Why Children Should Form Ties to Russia

In 1982 a 10-year-old girl from Maine named Samantha Smith wrote a letter to Soviet Premier Yuri Andropov:

“Dear Mr. Andropov,
“My name is Samantha Smith. I am ten years old. Congratulations on your new job. I have been worrying about Russia and the United States getting into a nuclear war. Are you going to vote to have a war or not? If you aren’t please tell me how you are going to help to not have a war. This question you do not have to answer, but I would like to know why you want to conquer the world or at least our country. God made the world for us to live together in peace and not to fight.
Sincerely,
Samantha Smith”

The letter made it into the Soviet media, but its author received no response until she wrote again, asking for a reply. Then Andropov wrote back to her at some length, and invited her to visit the Soviet Union.

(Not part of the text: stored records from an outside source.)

Lemma packed_row (pi : nat) (pc : App.Piece) (off : nat) (pl : App.Placement) :
  App.pieces inp !! pi = Some pc ->
  App.placementsOfPiece inp pi pc !! off = Some pl ->
  exists k tStart,
    placementsOf d pi !! off = Some k /\
    meta d k = mkMeta (App.pieceIdx pl) (toInt32 (App.pieceId pl)) (App.anchorIdx pl)
                      (App.rot pl) tStart (length (App.targets pl)) /\
    targetsOf d k = App.targets pl.
Proof.
  intros Hpi Hoff. rewrite (placementsOf_compiled inp i assigned pi pc Hpi).
  set (start := length (concat (take pi (App.piecePlacements inp)))).
  pose proof (piecePlacements_lookup inp pi pc Hpi) as Hl.
  pose proof (lookup_lt_Some _ _ _ Hoff) as Hlt.
  assert (concat (App.piecePlacements inp) !! (start + off)%nat = Some pl) as Hpl.
  { rewrite <- Hoff. by apply concat_lookup_middle. }
  exists (start + off)%nat,
    (0 + length (concat (map App.targets
                           (take (start + off) (concat (App.piecePlacements inp))))))%nat.
  split; [by apply lookup_seq_lt|].
  assert (meta d (start + off) =
          mkMeta (App.pieceIdx pl) (toInt32 (App.pieceId pl)) (App.anchorIdx pl)
            (App.rot pl)
            (0 + length (concat (map App.targets
                                   (take (start + off) (concat (App.piecePlacements inp))))))
            (length (App.targets pl))) as Hmeta.
  { unfold meta. simpl. unfold App.placementsMeta.
    by rewrite (packMeta_lookup _ 0 _ _ Hpl). }
  split; [exact Hmeta|].
  unfold targetsOf. rewrite Hmeta. simpl. unfold App.placementsTargets.
  apply (packed_targets _ _ _ Hpl).
Qed.

End RoundTrip.

(** X12 — packing round trip: what a worker reads from the flat tables for
    the placements of piece [pi] (piece index, piece id, anchor index,
    rotation and the target cells between [targetsStart] and
    [targetsStart + targetsLen]) is what the compiler produced for that
    piece, placement by placement and in the same order, with the piece id
    wrapped to 32 bits as the [Int32Array] stores it. *)
Theorem packing_round_trip (inp : App.Input) (i : nat) (assigned : list nat)
    (pi : nat) (pc : App.Piece) :
  App.pieces inp !! pi = Some pc ->
  let d := App.startData inp i assigned in
  map (fun k => (m_pieceIdx (meta d k), m_pieceId (meta d k), m_anchorIdx (meta d k),
                 m_rot (meta d k), targetsOf d k))
      (placementsOf d pi)
  = map (fun pl => (App.pieceIdx pl, toInt32 (App.pieceId pl), App.anchorIdx pl,
                    App.rot pl, App.targets pl))
        (App.placementsOfPiece inp pi pc).
Proof.
  intros Hpi d. subst d. apply list_eq. intros off. rewrite !list_lookup_fmap.
  destruct (App.placementsOfPiece inp pi pc !! off) as [pl|] eqn:Hoff.
  - destruct (packed_row inp i assigned pi pc off pl Hpi Hoff) as (k & tStart & -> & Hm & Ht).
    cbn [fmap option_fmap option_map]. by rewrite Hm, Ht.
  - rewrite (placementsOf_compiled inp i assigned pi pc Hpi).
    apply lookup_ge_None in Hoff.
    rewrite (proj2 (lookup_ge_None _ _)); [done|]. by rewrite length_seq.
Qed.

(** The two-cell piece of [twoByTwo] read back from the tables. *)
Lemma packing_round_trip_witness :
  map (fun k => targetsOf (tablesOf twoByTwo) k) (placementsOf (tablesOf twoByTwo) 0)
  = map App.targets (App.placementsOfPiece twoByTwo 0 (App.mkPiece 1 [mkHex 0 0; mkHex 1 0])).
Proof.
  pose proof (packing_round_trip twoByTwo 0 [] 0 (App.mkPiece 1 [mkHex 0 0; mkHex 1 0])
                ltac:(reflexivity)) as H.
  cbv zeta in H.
  apply (f_equal (map snd)) in H. rewrite !map_map in H. exact H.
Defined.

(* ===================================================================== *)
(** * Part 22 — the two sorts                                             *)
(* ===================================================================== *)

Lemma ordered_nil {A : Type} (R : A -> A -> Prop) : ordered R [].
Proof. intros i j a b _ Hi. done. Qed.

Lemma ordered_cons {A : Type} (R : A -> A -> Prop) (x : A) (l : list A) :
  ordered R (x :: l) <-> Forall (R x) l /\ ordered R l.
Proof.
  split.
  - intros Hord. split.
    + apply Forall_lookup. intros j b Hj. apply (Hord 0%nat (S j)); [lia|done|done].
    + intros i j a b Hij Hi Hj. apply (Hord (S i) (S j)); [lia|done|done].
  - intros [Hall Hord] i j a b Hij Hi Hj. destruct j as [|j]; [lia|].
    destruct i as [|i]; simpl in *.
    + injection Hi as <-. rewrite Forall_lookup in Hall. by eapply Hall.
    + apply (Hord i j); [lia|done|done].
Qed.

Section KeySort.

Context {A : Type} (le : A -> A -> bool) (R before : A -> A -> Prop).

Hypothesis le_before : forall x y, before x y -> le x y = true -> R x y.
Hypothesis le_false : forall x y, le x y = false -> R y x.
Hypothesis R_trans : forall x y z, R x y -> R y z -> R x z.

Lemma insertBy_ordered (x : A) (l : list A) :
  Forall (before x) l -> ordered R l -> ordered R (insertBy le x l).
Proof.
  induction l as [|y l IH]; intros Hbefore Hord; simpl.
  - apply ordered_cons. split; [constructor|apply ordered_nil].
  - apply Forall_cons in Hbefore as [Hxy Hbefore].
    pose proof Hord as Hord'. apply ordered_cons in Hord' as [Hy Hl].
    destruct (le x y) eqn:Hle.
    + apply ordered_cons. split; [|done].
      constructor; [by apply le_before|].
      eapply Forall_impl; [exact Hy|]. intros z Hz. apply (R_trans x y z); [|done].
      by apply le_before.
    + apply ordered_cons. split; [|by apply IH].
      rewrite (insertBy_Permutation le x l). constructor; [by apply le_false|done].
Qed.

Lemma stableSort_ordered (l : list A) :
  ordered before l -> ordered R (stableSort le l).
Proof.
  induction l as [|x l IH]; intros Hord; [apply ordered_nil|].
  apply ordered_cons in Hord as [Hx Hl].
  change (stableSort le (x :: l)) with (insertBy le x (stableSort le l)).
  apply insertBy_ordered; [|by apply IH].
  by rewrite (stableSort_Permutation le l).
Qed.

End KeySort.

Lemma ordered_seq (start len : nat) : ordered lt (seq start len).
Proof.
  intros i j a b Hij Hi Hj.
  apply lookup_seq in Hi as [-> _]. apply lookup_seq in Hj as [-> _]. lia.
Qed.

In the Soviet Union, Samantha became a media star (video).

In the U.S., she appeared on ABC News, the Tonight Show, the Today Show, and the Phil Donahue Show. While CBS News found a way to put a negative and frightening spin on it, nobody as far as I know ever denounced Samantha for “illegal diplomacy” or for “having ties to Russia.”

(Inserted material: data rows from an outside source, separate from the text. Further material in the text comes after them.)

(** * gemini_notion_app: a shallow embedding of the Notion aggregation service

    The development follows [gemini_notion_app.py] top-down:
    - [Py]: the fragment of the Python runtime the program relies on
      (dynamically typed values, truthiness, [dict.get], iteration,
      [str.lower], [str.split], [in], [json.dumps], [str]);
    - the remote document API as a script of responses consumed by
      [requests.post], together with the log of the requests issued;
    - the helper functions and the route handlers of the application;
    - the specification theorems.

    Text is modelled with one [ascii] per code point, which covers the code
    points below 256; JSON numbers are modelled as integers. *)

From Stdlib Require Import String Ascii List ZArith Bool Lia DecimalString.
From Stdlib Require DecimalPos DecimalZ.
Import ListNotations.

Local Open Scope list_scope.
Local Open Scope string_scope.

(** ** The Python runtime fragment *)

Module Py.

(** Values that flow through the program: what [json.loads] produces and
    what the program builds from it. A [dict] keeps its insertion order. *)
#[warnings="-register-all"]
Inductive value : Type :=
| VNone
| VBool (b : bool)
| VInt (n : Z)
| VStr (s : string)
| VList (l : list value)
| VDict (d : list (string * value)).

Inductive exn : Type :=
| AttributeError (msg : string)
| TypeError (msg : string)
| KeyError (msg : string)
| IndexError (msg : string)
| JSONDecodeError (msg : string)
| OverflowError (msg : string)
| RuntimeError (msg : string)
| HTTPException (status : Z) (msg : string).

Definition str_exn (e : exn) : string :=
  match e with
  | AttributeError m | TypeError m | KeyError m | IndexError m
  | JSONDecodeError m | OverflowError m | RuntimeError m
  | HTTPException _ m => m
  end.

(** Outcome of a pure computation that may raise. *)
Inductive res (A : Type) : Type :=
| Ok (a : A)
| Raise (e : exn).
Arguments Ok {A} a.
Arguments Raise {A} e.

Definition rbind {A B} (m : res A) (k : A -> res B) : res B :=
  match m with
  | Ok a => k a
  | Raise e => Raise e
  end.

Fixpoint rmap {A B} (f : A -> res B) (l : list A) : res (list B) :=
  match l with
  | [] => Ok []
  | x :: r =>
      rbind (f x) (fun y => rbind (rmap f r) (fun ys => Ok (y :: ys)))
  end.

Fixpoint rfold {A S} (f : S -> A -> res S) (l : list A) (s : S) : res S :=
  match l with
  | [] => Ok s
  | x :: r => rbind (f s x) (rfold f r)
  end.

Definition type_name (v : value) : string :=
  match v with
  | VNone => "NoneType"
  | VBool _ => "bool"
  | VInt _ => "int"
  | VStr _ => "str"
  | VList _ => "list"
  | VDict _ => "dict"
  end.

(** [bool(v)] *)
Definition truthy (v : value) : bool :=
  match v with
  | VNone => false
  | VBool b => b
  | VInt n => negb (n =? 0)%Z
  | VStr s => negb (s =? "")
  | VList l => match l with [] => false | _ => true end
  | VDict d => match d with [] => false | _ => true end
  end.

(** [v == s] for a string literal [s] *)
Definition eq_str (v : value) (s : string) : bool :=
  match v with
  | VStr t => (t =? s)
  | _ => false
  end.

(** *** dict *)

Fixpoint dict_get (d : list (string * value)) (k : string) : option value :=
  match d with
  | [] => None
  | (k', v) :: r => if (k' =? k) then Some v else dict_get r k
  end.

Definition dict_keys (d : list (string * value)) : list string := map fst d.

(** [d[k] = v]: an existing key keeps its position, a new key goes last. *)
Fixpoint dict_set (d : list (string * value)) (k : string) (v : value)
  : list (string * value) :=
  match d with
  | [] => [(k, v)]
  | (k', v') :: r =>
      if (k' =? k) then (k, v) :: r else (k', v') :: dict_set r k v
  end.

Definition no_attribute (v : value) (a : string) : exn :=
  AttributeError ("'" ++ type_name v ++ "' object has no attribute '" ++ a ++ "'").

(** [v.get(k, default)] *)
Definition get (v : value) (k : string) (default : value) : res value :=
  match v with
  | VDict d => Ok (match dict_get d k with Some x => x | None => default end)
  | _ => Raise (no_attribute v "get")
  end.

(** [v.keys()] *)
Definition keys (v : value) : res (list string) :=
  match v with
  | VDict d => Ok (dict_keys d)
  | _ => Raise (no_attribute v "keys")
  end.

Fixpoint chars (s : string) : list value :=
  match s with
  | EmptyString => []
  | String c r => VStr (String c EmptyString) :: chars r
  end.

(** [iter(v)]: the elements a [for] loop, a comprehension or
    [list.extend] draws from [v]. *)
Definition iter (v : value) : res (list value) :=
  match v with
  | VList l => Ok l
  | VStr s => Ok (chars s)
  | VDict d => Ok (map VStr (dict_keys d))
  | _ => Raise (TypeError ("'" ++ type_name v ++ "' object is not iterable"))
  end.

(** [v[0]] *)
Definition index0 (v : value) : res value :=
  match v with
  | VList (x :: _) => Ok x
  | VList [] => Raise (IndexError "list index out of range")
  | VStr (String c _) => Ok (VStr (String c EmptyString))
  | VStr EmptyString => Raise (IndexError "string index out of range")
  | VDict _ => Raise (KeyError "0")
  | _ => Raise (TypeError ("'" ++ type_name v ++ "' object is not subscriptable"))
  end.

(** *** str *)

Definition code (c : ascii) : N := N_of_ascii c.

(** Lower-casing of one code point below 256: the ASCII capitals and the
    Latin-1 capitals (192 to 222, the multiplication sign 215 apart) move up
    by 32, every other code point is kept. On these code points this is
    [str.lower]; code points from 256 on are outside the model, and what
    is proved of [lower] says nothing of them (some lower-case to ASCII, as
    the Kelvin sign U+212A to k, or to several code points, as U+0130). *)
Definition lower_char (c : ascii) : ascii :=
  let n := code c in
  if ((65 <=? n) && (n <=? 90) ||
      (192 <=? n) && (n <=? 222) && negb (n =? 215))%N
  then ascii_of_N (n + 32) else c.

(** [s.lower()], for a text [s] of code points below 256 *)
Fixpoint lower (s : string) : string :=
  match s with
  | EmptyString => EmptyString
  | String c r => String (lower_char c) (lower r)
  end.

(** [sub in s] for two strings *)
Fixpoint contains (sub s : string) : bool :=
  String.prefix sub s ||
  match s with
  | EmptyString => false
  | String _ r => contains sub r
  end.

Definition is_space (c : ascii) : bool :=
  let n := code c in
  ((9 <=? n) && (n <=? 13) || (28 <=? n) && (n <=? 32) ||
   (n =? 133) || (n =? 160))%N.

Fixpoint split_go (s cur : string) : list string :=
  match s with
  | EmptyString => if (cur =? "") then [] else [cur]
  | String c r =>
      if is_space c
      then (if (cur =? "") then split_go r "" else cur :: split_go r "")
      else split_go r (cur ++ String c EmptyString)
  end.

(** [s.split()]: the maximal runs of non-whitespace characters. *)
Definition split (s : string) : list string := split_go s "".

(** [sep.join(l)] for a list of values; every item must be a [str]. *)
Fixpoint expect_strs (i : nat) (l : list value) : res (list string) :=
  match l with
  | [] => Ok []
  | VStr s :: r => rbind (expect_strs (S i) r) (fun ss => Ok (s :: ss))
  | v :: _ =>
      Raise (TypeError ("sequence item " ++ NilZero.string_of_uint (Nat.to_uint i)
                        ++ ": expected str instance, " ++ type_name v ++ " found"))
  end.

Yet, Samantha Smith did more to oppose official U.S. policy and to make public secret information than Donald Trump has ever done. Smith revealed to the people of each of the two empires that the people of the other desperately wanted peace. She promoted nuclear disarmament, and the policy of no-first-use, which to this day remains Russian but not U.S. policy.

And Samantha visited the Soviet Union, where she connected with other human beings more deeply than Donald Trump may ever have connected with anyone anywhere. Her “Russian ties” were far more significant than those denounced as evil each day now in the U.S. media.

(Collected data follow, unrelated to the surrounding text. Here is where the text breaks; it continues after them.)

(** * missile-launcher: a command-line driver for a USB rocket launcher

    Shallow embedding of [missile-launcher.c] and proofs about the
    command framing, the status bits, the timed-movement and
    fire-until-confirmed sequences and the option parser.

    The HID library, the clock and the two output streams are the
    program's environment.  The HID calls are an interface ([HidApi])
    over an arbitrary bus state; every call the program makes is
    recorded, with its result, in a trace. *)

From Stdlib Require Import ZArith List String Ascii Bool Lia.
Import ListNotations.
Open Scope Z_scope.

(** ** Constants of the source *)

Definition LAUNCHER_VID : Z := 0x0a81.
Definition LAUNCHER_PID : Z := 0x0701.

Definition CMD_MOVE_DOWN  : Z := 0x01.
Definition CMD_MOVE_UP    : Z := 0x02.
Definition CMD_MOVE_LEFT  : Z := 0x04.
Definition CMD_MOVE_RIGHT : Z := 0x08.
Definition CMD_FIRE       : Z := 0x10.
Definition CMD_STOP       : Z := 0x20.
Definition CMD_GET_STATUS : Z := 0x40.

Definition STATUS_DOWN_LIMIT   : Z := 0x01.
Definition STATUS_UP_LIMIT     : Z := 0x02.
Definition STATUS_LEFT_LIMIT   : Z := 0x04.
Definition STATUS_RIGHT_LIMIT  : Z := 0x08.
Definition STATUS_DEVICE_FIRED : Z := 0x10.

Definition MOVE_HOLD_TIME_US : Z := 100000.
Definition FIRE_HOLD_TIME_US : Z := 500000.

Definition EXIT_SUCCESS : Z := 0.
Definition EXIT_FAILURE : Z := 1.

(** Conversions to the unsigned types of the source. *)
Definition uint8 (z : Z) : Z := z mod 256.
Definition useconds (z : Z) : Z := z mod 2 ^ 32.

(** ** Plain data of the source *)

Inductive movement : Type :=
| MOVEMENT_NONE
| MOVEMENT_TILT_UP
| MOVEMENT_TILT_DOWN
| MOVEMENT_PAN_LEFT
| MOVEMENT_PAN_RIGHT.

(** The [switch] of [move_turret]: the command byte, or [None] for the
    [default] branch. *)
Definition movement_cmd (m : movement) : option Z :=
  match m with
  | MOVEMENT_TILT_UP => Some CMD_MOVE_UP
  | MOVEMENT_TILT_DOWN => Some CMD_MOVE_DOWN
  | MOVEMENT_PAN_LEFT => Some CMD_MOVE_LEFT
  | MOVEMENT_PAN_RIGHT => Some CMD_MOVE_RIGHT
  | MOVEMENT_NONE => None
  end.

(** [struct arguments]; [arg_movement] is its field [movement]. *)
Record arguments : Type := mkArguments {
  arg_movement      : movement;
  movement_duration : Z;
  fire              : bool;
  display_status    : bool
}.

(** ** The C library's [strtoul]

    [strtoul(nptr, &endptr, 0)] as the C standard describes it, for a
    64-bit [unsigned long]: white space, an optional sign, the base
    taken from the prefix, the longest run of digits of that base.
    Without a digit nothing is converted: the value is 0 and [endptr] is
    [nptr].  A value out of range gives [ULONG_MAX]; a minus sign
    negates in the unsigned type.  The result is the value and the
    string [endptr] points to. *)
Definition ULONG_MAX : Z := 2 ^ 64 - 1.

Definition code (c : ascii) : Z := Z.of_N (N_of_ascii c).

Definition isspace (c : ascii) : bool :=
  (code c =? 32) || ((9 <=? code c) && (code c <=? 13)).

Fixpoint skip_space (s : string) : string :=
  match s with
  | String c s' => if isspace c then skip_space s' else s
  | EmptyString => s
  end.

Definition digit_value (c : ascii) : option Z :=
  let n := code c in
  if (48 <=? n) && (n <=? 57) then Some (n - 48)
  else if (97 <=? n) && (n <=? 122) then Some (n - 97 + 10)
  else if (65 <=? n) && (n <=? 90) then Some (n - 65 + 10)
  else None.

Definition is_digit_of (base : Z) (c : ascii) : bool :=
  match digit_value c with
  | Some d => d <? base
  | None => false
  end.

(** Value of the longest prefix of digits, whether there was a digit,
    and the rest. *)
Fixpoint scan_digits (base acc : Z) (any : bool) (s : string)
  : Z * bool * string :=
  match s with
  | String c s' =>
      match digit_value c with
      | Some d =>
          if d <? base then scan_digits base (acc * base + d) true s'
          else (acc, any, s)
      | None => (acc, any, s)
      end
  | EmptyString => (acc, any, s)
  end.

Definition strip_sign (s : string) : bool * string :=
  match s with
  | String "-" t => (true, t)
  | String "+" t => (false, t)
  | _ => (false, s)
  end.

Definition detect_base (s : string) : Z * string :=
  match s with
  | String "0" (String x (String h t)) =>
      if ((code x =? code "x") || (code x =? code "X")) && is_digit_of 16 h
      then (16, String h t)
      else (8, s)
  | String "0" _ => (8, s)
  | _ => (10, s)
  end.

Definition strtoul (nptr : string) : Z * string :=
  let (neg, s1) := strip_sign (skip_space nptr) in
  let (base, s2) := detect_base s1 in
  let '(v, any, rest) := scan_digits base 0 false s2 in
  if negb any then (0, nptr)
  else if ULONG_MAX <? v then (ULONG_MAX, rest)
  else ((if neg then (- v) mod 2 ^ 64 else v), rest).

(** ** Results of the command-line parser *)

Definition ARGP_KEY_ARG : Z := 0.
Definition ARGP_ERR_UNKNOWN : Z := 7.
Definition EX_USAGE : Z := 64.

(** How a call of the parser callback ends: it returns [ret] with the
    updated arguments, or [argp_usage] prints the usage and exits, or a
    null [arg] is dereferenced. *)
Inductive parsed : Type :=
| Returned (r : Z) (a : arguments)
| UsageExit
| NullDeref.

Definition set_movement (m : movement) (a : arguments) : arguments :=
  mkArguments m (movement_duration a) (fire a) (display_status a).
Definition set_duration (d : Z) (a : arguments) : arguments :=
  mkArguments (arg_movement a) d (fire a) (display_status a).
Definition set_fire (a : arguments) : arguments :=
  mkArguments (arg_movement a) (movement_duration a) true (display_status a).
Definition set_display_status (a : arguments) : arguments :=
  mkArguments (arg_movement a) (movement_duration a) (fire a) true.

(** How a run of [main] ends: the process exits with a status, or
    [fire_missile] is still polling when the fuel of the model is spent,
    or the parser dereferenced a null [arg]. *)
Inductive run : Type :=
| Exit (status : Z)
| Polling
| Undefined.

Definition default_arguments : arguments :=
  mkArguments MOVEMENT_NONE MOVE_HOLD_TIME_US false false.

Definition is_none (m : movement) : bool :=
  match m with MOVEMENT_NONE => true | _ => false end.

(** ** The environment *)

(** What the program does to the outside world, in program order. *)
Inductive event : Type :=
| HidOpen  (vid pid : Z) (opened : bool)
| HidWrite (buf : list Z) (res : Z)
| HidRead  (len : Z) (res : Z) (data : list Z)
| HidClose
| Usleep   (us : Z).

Are 10-year-olds in the United States writing to President Vladimir Putin to question him on the myths with which U.S. television has filled them? Would their parents tolerate their doing so?

And if Putin replied with an invitation, would the U.S. media respond with even the level of openness to peace that it had in the 1980s? There is no question whatsoever that it would not.

But the effort ought to be made.

When I recently met with Mikhail Gorbachev he described the breakthrough in his talks with Ronald Reagan coming when Reagan asked how the USSR would respond to the U.S. being threatened by a meteor. It was a childish topic, Gorbachev said, but children are frank and honest and trustworthy. We should learn from children, the former Soviet leader said.

Indeed we should.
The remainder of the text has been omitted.